Stored items
□ □ □ □ □ □ □
Lemma render_events_files w w' e :
  render_events sb w = Ok tt w' -> e ∈ events_all -> simple_name (Event.id e) ->
  has_file w' (out sb ++ ["events"; Event.id e; "index.html"]).
Proof.
  intros H He Hid. unfold render_events, mbind, st_bind in H. inv_ok.
  match goal with Hf : for_each _ _ _ = Ok _ _ |- _ => rename Hf into Hf' end.
  rewrite join_simple in Hf' by auto with build.
  destruct (for_each_Ok_elem grows _ _ _ _ e (fun x => render_event_grows sb _ x) Hf' He)
      as (s1 & s2 & Hr & G).
  apply render_event_file in Hr; [|set_solver|done].
  rewrite <- app_assoc in Hr. by apply (has_file_grows s2).
Qed.

Lemma render_groups_files w w' g :
  render_groups sb w = Ok tt w' -> g ∈ groups_all -> simple_name (Group.slug g) ->
  has_file w' (out sb ++ ["groups"; Group.slug g; "index.html"]) /\
  has_file w' (out sb ++ ["groups"; Group.slug g; "events"; "index.html"]).
Proof.
  intros H Hg Hs. unfold render_groups, mbind, st_bind in H. inv_ok.
  assert (forall y, respects grows (fun w =>
    bind (render_group sb y (filter_group (Group.slug y) (now sb) None) (out sb /ₚ "groups"))
      (fun _ => render_group_events sb y
                  (filter_group (Group.slug y) (now sb) (Some old_delta)) (out sb /ₚ "groups")) w))
    as Hb.
  { intros y. apply respects_bind; [apply _|apply render_group_grows|].
    intros _. apply render_group_events_grows. }
  match goal with Hf : for_each _ _ _ = Ok _ _ |- _ =>
    destruct (for_each_Ok_elem grows _ _ _ _ g Hb Hf Hg) as (s1 & s2 & Hr & G) end.
  cbv beta in Hr. inv_ok. rewrite join_simple in * by auto with build.
  repeat match goal with a : () |- _ => destruct a end.
  match goal with
  | H1 : render_group _ _ _ _ _ = Ok _ ?m, H2 : render_group_events _ _ _ _ ?m = Ok _ _ |- _ =>
      pose proof (Ok_grows _ _ _ _ (render_group_events_grows sb _ _ _) H2) as G2;
      apply render_group_file in H1; [|set_solver|done];
      apply render_group_events_file in H2; [|set_solver|done]
  end.
  rewrite <- !app_assoc in *. split; (eapply has_file_grows; [|eassumption]).
  - etrans; eassumption.
  - done.
Qed.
□ □ □ □ □ □ □
#### Your assignment:
Repeat exactly the lines above from the one with "bind (render_group sb" up to and including the one with "[apply _|apply render_group_grows|].". No other line belongs in the reply.

#### The completed task:
    bind (render_group sb y (filter_group (Group.slug y) (now sb) None) (out sb /ₚ "groups"))
      (fun _ => render_group_events sb y
                  (filter_group (Group.slug y) (now sb) (Some old_delta)) (out sb /ₚ "groups")) w))
    as Hb.
  { intros y. apply respects_bind; [apply _|apply render_group_grows|].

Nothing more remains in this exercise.